2018 Champagne: The dawn of a golden trilogy

The wines of this much-fêted vintage, already famous for its combination of quality and quantity, fully deserve the hype.

By Essi Avellan MW


Essi Avellan MW introduces a tasting of 2018 Champagne shared with Simon Field MW and Anthony Rose and featuring “exceptional” cuvées from both grandes marques and grower-producers.

This is an extract from an article first published in WFW90For full tasting notes and scores for all 37 wines tasted by the panel, subscribe to The World of Fine Wine.

The 2018 Champagne harvest marked the start of the region’s now-famous trilogy of vintages: 2018, 2019, and 2020. After the difficult 2017 season, when growers had little to cheer about, expectations for 2018 were very high. And for once, they were fully met: Mother Nature was unusually generous, delivering a dream vintage that combined both quality and quantity. 

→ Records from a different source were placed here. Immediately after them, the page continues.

Lemma advanced_one g s results : is_sequence (tg_sequence g) → snap_ok s → results ≠ [] →
  ∃ g' ok d rest, send_snapshot g s results = Some (g', ok, d, rest) ∧ option_list d = datagrams (bc_format (tg_cfg g)) (tg_sequence g) [s] ∧ (length results = S (length rest)) ∧ advanced g (count_send g' ok) 1.
Proof.
  intros Hs Hok Hr. destruct results as [|rc rest]; [done|]. unfold send_snapshot. cbv zeta. destruct (snapshot_datagram_fits (bc_format (tg_cfg g)) (tg_sequence g) s Hok) as [d Hd].
  rewrite Hd. eexists _, _, _, _. split; [reflexivity|]. split_and!; [cbn [datagrams]; rewrite Hd; by rewrite app_nil_r|done|]. unfold count_send. split; try done; cbn.
  case_cond; unfold u64; rewrite ?Zplus_mod_idemp_l, ?Zplus_mod_idemp_r; f_equal; lia.
Qed.

Lemma advanced_trans g1 g2 g3 n m : advanced g1 g2 n → advanced g2 g3 m → advanced g1 g3 (n + m).
Proof.
  intros [A1 A2 A3 A4 A5] [B1 B2 B3 B4 B5]. split; try congruence.
  - rewrite B4, A4. unfold u64. rewrite Zplus_mod_idemp_l. f_equal. lia.
  - rewrite B5. unfold u64 in *. rewrite <- Zplus_mod_idemp_l, A5, Zplus_mod_idemp_l. f_equal. lia.
Qed.

Lemma advanced_none g : is_sequence (tg_sequence g) → advanced g g 0.
Proof. intros Hs. split; try done; [by rewrite sequence_same|by rewrite Z.add_0_r]. Qed.

Lemma pump_loop_spec fuel g a q sent results out :
  telem_queue (ta_ring a) q → Forall snap_ok q → (length q < fuel)%nat → (length q ≤ length results)%nat → is_sequence (tg_sequence g) →
  ∃ g' a' sent' k, pump_loop fuel g a sent results out = Some (g', a', sent', out ++ datagrams (bc_format (tg_cfg g)) (tg_sequence g) (take k q)) ∧
    (k ≤ length q)%nat ∧ telem_queue (ta_ring a') (drop k q) ∧ ta_drops a' = ta_drops a ∧ advanced g g' k ∧ (k = length q ∨ bc_max_batch (tg_cfg g) ≤ sent').
Proof.
  revert g a q sent results out. induction fuel as [|fuel IH]; intros g a q sent results out Hq Hok Hf Hr Hs; [lia|]. cbn [pump_loop].
  destruct (Z.leb_spec (bc_max_batch (tg_cfg g)) sent).
  { exists g, a, sent, 0%nat. rewrite take_0, app_nil_r. split_and!; try done; [lia|by apply advanced_none|by right]. }
  pose proof (peek_pops _ _ Hq) as Hp. destruct q as [|s q].
  { rewrite Hp. exists g, a, sent, 0%nat. rewrite take_0, app_nil_r. split_and!; try done; [by apply advanced_none|by left]. }
  destruct Hp as (slot & -> & -> & Hq'). apply Forall_cons in Hok as [Hs1 Hok]. cbn [length] in *.
  destruct (advanced_one g s results Hs Hs1) as (g1 & ok & d & rest & Hsend & Hd & Hl & Ha); [by destruct results; cbn in *; [lia|]|]. rewrite Hsend. cbn [mbind option_bind].
  assert (Hs' : is_sequence (tg_sequence (count_send g1 ok))) by (rewrite (ad_sequence _ _ _ Ha); apply (sequence_next _ 1)).
  destruct (IH (count_send g1 ok) (mkTelem (consume (ta_ring a)) (ta_drops a)) q (if ok then u32 (sent + 1) else sent) rest (out ++ option_list d)) as (g' & a' & sent' & k & E & Hk & Hqk & Hdr & Hadv & Hmax);
    [done|done|lia|lia|done|]. exists g', a', sent', (S k). rewrite (ad_cfg _ _ _ Ha) in *. split_and!; [|lia|done|done|by apply (advanced_trans _ _ _ 1 k Ha)|destruct Hmax; [left; lia|by right]].
  rewrite E. do 2 f_equal. rewrite Hd, <- app_assoc. f_equal. cbn [take]. rewrite (ad_sequence _ _ _ Ha). cbn [datagrams]. by rewrite app_nil_r.
Qed.

(** Producers and the bridge's thread, a call at a time. *)
Inductive telem_op := Publish (snapshot : TelemSnapshot) | Pump (results : list Z).

Record TelemRun := mkTelemRun { tr_bridge : TelemetryBridge; tr_arena : TelemArena; tr_accepted : list TelemSnapshot; tr_out : list Datagram }.

Definition telem_do (r : TelemRun) (op : telem_op) : option TelemRun :=
  match op with
  | Publish s => let '(a, ok) := publish_snapshot (tr_arena r) s in Some (mkTelemRun (tr_bridge r) a (if ok then tr_accepted r ++ [s] else tr_accepted r) (tr_out r))
  | Pump results => '(g, a, _, out) ← pump_once (tr_bridge r) (tr_arena r) results; Some (mkTelemRun g a (tr_accepted r) (tr_out r ++ out))
  end.
Fixpoint telem_run (r : TelemRun) (ops : list telem_op) : option TelemRun :=
  match ops with [] => Some r | op :: ops' => r ← telem_do r op; telem_run r ops' end.

Definition published (ops : list telem_op) : list TelemSnapshot := ops ≫= λ op, match op with Publish s => [s] | Pump _ => [] end.
(** Snapshots of the right types, and a result for every send. *)
Definition telem_op_ok (op : telem_op) : Prop := match op with Publish s => snap_ok s | Pump results => (Z.to_nat (2 ^ 16) ≤ length results)%nat end.

Definition bridge_ready (g : TelemetryBridge) : Prop := tg_arena g = true ∧ 0 ≤ tg_fd g ∧ is_sequence (tg_sequence g).

(** [g0] and [drops0] are the bridge and the counter at the start; [pub] is what has been
    published so far, [tried] what was taken out. *)
Record telem_inv (g0 : TelemetryBridge) (drops0 : Z) (pub : list TelemSnapshot) (r : TelemRun) : Prop := mkTelemInv {
  ti_queue : ∃ tried q, tr_accepted r = tried ++ q ∧ telem_queue (ta_ring (tr_arena r)) q ∧ advanced g0 (tr_bridge r) (length tried) ∧
    tr_out r = datagrams (bc_format (tg_cfg g0)) (tg_sequence g0) tried;
  ti_accepted : tr_accepted r `sublist_of` pub;
  ti_ok : Forall snap_ok (tr_accepted r);
  ti_drops : u64 (ta_drops (tr_arena r) + Z.of_nat (length (tr_accepted r))) = u64 (drops0 + Z.of_nat (length pub))
}.

Lemma telem_publish g0 drops0 pub r s : telem_inv g0 drops0 pub r → snap_ok s → ∃ r', telem_do r (Publish s) = Some r' ∧ telem_inv g0 drops0 (pub ++ [s]) r'.
Proof.
  intros [(tried & q & Ha & Hq & Hg & Ho) Hs Hok Hd] Hsn. cbn [telem_do]. pose proof (publish_spec _ _ s Hq) as Hp. destruct (publish_snapshot (tr_arena r) s) as [a ok]. destruct Hp as (Hq' & Hdr & _).
  eexists. split; [done|]. split; cbn [tr_bridge tr_arena tr_accepted tr_out].
  - exists tried, (if ok then q ++ [s] else q). split_and!; try done. destruct ok; rewrite Ha; [by rewrite <- app_assoc|done].
  - destruct ok; [by apply sublist_app|]. by apply sublist_inserts_r.
  - destruct ok; [|done]. apply Forall_app. split; [done|]. by apply Forall_singleton.
  - rewrite Hdr, length_app. cbn [length]. unfold u64 in *. destruct ok; rewrite ?length_app; cbn [length].
    + rewrite !Nat2Z.inj_add, !Z.add_assoc. rewrite <- Zplus_mod_idemp_l, Hd, Zplus_mod_idemp_l. done.
    + rewrite Zplus_mod_idemp_l, Nat2Z.inj_add, Z.add_assoc. rewrite <- (Zplus_mod_idemp_l (drops0 + _)), <- Hd, Zplus_mod_idemp_l. f_equal. lia.
Qed.

Lemma telem_pump g0 drops0 pub r results :
  bridge_ready g0 → telem_inv g0 drops0 pub r → (Z.to_nat (2 ^ 16) ≤ length results)%nat → ∃ r', telem_do r (Pump results) = Some r' ∧ telem_inv g0 drops0 pub r'.
Proof.
  intros (Hga & Hfd & Hseq) [(tried & q & Ha & Hq & Hg & Ho) Hs Hok Hd] Hr. cbn [telem_do]. unfold pump_once. rewrite (ad_arena _ _ _ Hg), Hga, (ad_fd _ _ _ Hg), (proj2 (Z.ltb_ge _ _)) by lia. cbn [negb orb].
  assert (Hlen : Z.of_nat (length q) ≤ 2 ^ 16) by (destruct Hq as [start Hq]; apply (hq_len _ _ _ _ _ Hq)).
  rewrite (size_spec _ _ telem_bits_ok _ _ Hq). rewrite Nat2Z.id. rewrite Ha in Hok. apply Forall_app in Hok as [Hok1 Hok2].
  assert (Hs' : is_sequence (tg_sequence (tr_bridge r))) by (rewrite (ad_sequence _ _ _ Hg); apply sequence_next).
  destruct (pump_loop_spec (S (length q)) (tr_bridge r) (tr_arena r) q 0 results []) as (g' & a' & sent & k & -> & Hk & Hqk & Hdr & Hadv & _); [done|done|lia|lia|done|].
  eexists. split; [done|]. split; cbn [tr_bridge tr_arena tr_accepted tr_out]; [|done|by rewrite Ha; apply Forall_app|by rewrite Hdr].
  exists (tried ++ take k q), (drop k q). rewrite <- app_assoc, take_drop. split_and!; [done|done| |].
  - rewrite length_app, length_take_le by done. by eapply advanced_trans.
  - rewrite datagrams_app, Ho by done. cbn [app]. by rewrite (ad_cfg _ _ _ Hg), (ad_sequence _ _ _ Hg).
Qed.

Lemma telem_run_inv g0 drops0 pub r ops : bridge_ready g0 → telem_inv g0 drops0 pub r → Forall telem_op_ok ops → ∃ r', telem_run r ops = Some r' ∧ telem_inv g0 drops0 (pub ++ published ops) r'.
Proof.
  intros Hg Hi Hops. revert pub r Hi. induction Hops as [|op ops Hop _ IH]; intros pub r Hi; cbn [telem_run]; [exists r; by rewrite app_nil_r|].
  destruct op as [s|results]; cbn [telem_op_ok] in Hop.
  - destruct (telem_publish _ _ _ _ s Hi Hop) as (r1 & -> & Hi1). destruct (IH _ _ Hi1) as (r' & E & Hi'). exists r'. split; [done|]. by rewrite <- app_assoc in Hi'.
  - destruct (telem_pump _ _ _ _ results Hg Hi Hop) as (r1 & -> & Hi1). by apply IH.
Qed.

(** Telemetry loses only what it counts: however publishing and pumping interleave, the
    bridge hands to the socket exactly the snapshots that were accepted, each once, in
    order and numbered consecutively; what is still accepted waits in the ring; and
    the drop counter grew by exactly the number of snapshots refused, the send and error
    counters together by the number taken out. *)
Theorem telemetry_loses_only_what_it_counts g a ops :
  bridge_ready g → telem_queue (ta_ring a) [] → Forall telem_op_ok ops →
  ∃ r tried waiting, telem_run (mkTelemRun g a [] []) ops = Some r ∧ tr_accepted r = tried ++ waiting ∧ telem_queue (ta_ring (tr_arena r)) waiting ∧
    tr_out r = datagrams (bc_format (tg_cfg g)) (tg_sequence g) tried ∧ (length (tr_out r) = length tried) ∧ tr_accepted r `sublist_of` published ops ∧
    u64 (ta_drops (tr_arena r) + Z.of_nat (length (tr_accepted r))) = u64 (ta_drops a + Z.of_nat (length (published ops))) ∧
    u64 (tg_snapshots_sent (tr_bridge r) + tg_send_errors (tr_bridge r)) = u64 (tg_snapshots_sent g + tg_send_errors g + Z.of_nat (length tried)).
Proof.
  intros Hg Hq Hops. destruct (telem_run_inv g (ta_drops a) [] (mkTelemRun g a [] []) ops Hg) as (r & Hrun & [(tried & q & Ha & Hq' & Hadv & Ho) Hs Hok Hd]); [|done|].
  { split; cbn; try done. exists [], []. split_and!; try done. apply advanced_none, Hg. }
  exists r, tried, q. split_and!; try done; [|apply Hadv]. rewrite Ho. rewrite Ha in Hok. apply Forall_app in Hok as [Hok _]. clear Ho Ha Hadv. revert Hok. generalize (tg_sequence g).
  induction tried as [|s tried IH]; intros n Hok; [done|]. apply Forall_cons in Hok as [Hs1 Hok]. cbn [datagrams length]. rewrite length_app, (IH _ Hok).
  destruct (snapshot_datagram_fits (bc_format (tg_cfg g)) n s Hs1) as [d ->]. done.
Qed.

(** A new ring is empty. *)
Lemma new_ring_empty : telem_queue (mkRing 0 0 (Some ∅)) [].
Proof. exists 0%nat. split; try done; by eexists. Qed.

Lemma snapshot_init_ok : snap_ok TelemSnapshot_init.
Proof. split; repeat apply Forall_cons_2; try apply Forall_nil_2; by vm_compute. Qed.

Definition demo_bridge : TelemetryBridge := mkBridge true (mkBridgeConfig (Some (str "127.0.0.1")) 7777 kBinary 256 1000) 5 true true 0 0 0.

Lemma telemetry_loses_only_what_it_counts_witness :
  ∃ r tried waiting, telem_run (mkTelemRun demo_bridge (mkTelem (mkRing 0 0 (Some ∅)) 0) [] []) [Publish TelemSnapshot_init; Pump (replicate (Z.to_nat (2 ^ 16)) 192)] = Some r ∧
    tr_accepted r = tried ++ waiting ∧ tr_out r = datagrams kBinary 0 tried.
Proof.
  destruct (telemetry_loses_only_what_it_counts demo_bridge (mkTelem (mkRing 0 0 (Some ∅)) 0) [Publish TelemSnapshot_init; Pump (replicate (Z.to_nat (2 ^ 16)) 192)]) as (r & tried & waiting & Hr & Ha & _ & Ho & _).
  - split; [reflexivity|]. split; [by vm_compute|]. by split.
  - exact new_ring_empty.
  - apply Forall_cons_2; [exact snapshot_init_ok|]. apply Forall_cons_2; [|apply Forall_nil_2]. unfold telem_op_ok. rewrite length_replicate. apply le_n.
  - exists r, tried, waiting. split; [exact Hr|]. split; [exact Ha|exact Ho].
Defined.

If 2017 offered any silver lining, it was the unusually high water reserves in the soil, giving the Champenois a head start for 2018. After a cool early spring, temperatures rose above average, occasionally accompanied by thunderstorms that caused some localized damage. These were minor blemishes on what was otherwise a spectacular growing season. The summer that followed was intensely dry, hot, and sunny, surpassing even the infamous 2003 records. By harvest time, soil moisture was among the lowest ever recorded. Yet unlike 2003, the early-season water reserves acted as a buffer, allowing vines to maintain healthy, active canopies and bring the grapes to full phenolic ripeness across the region.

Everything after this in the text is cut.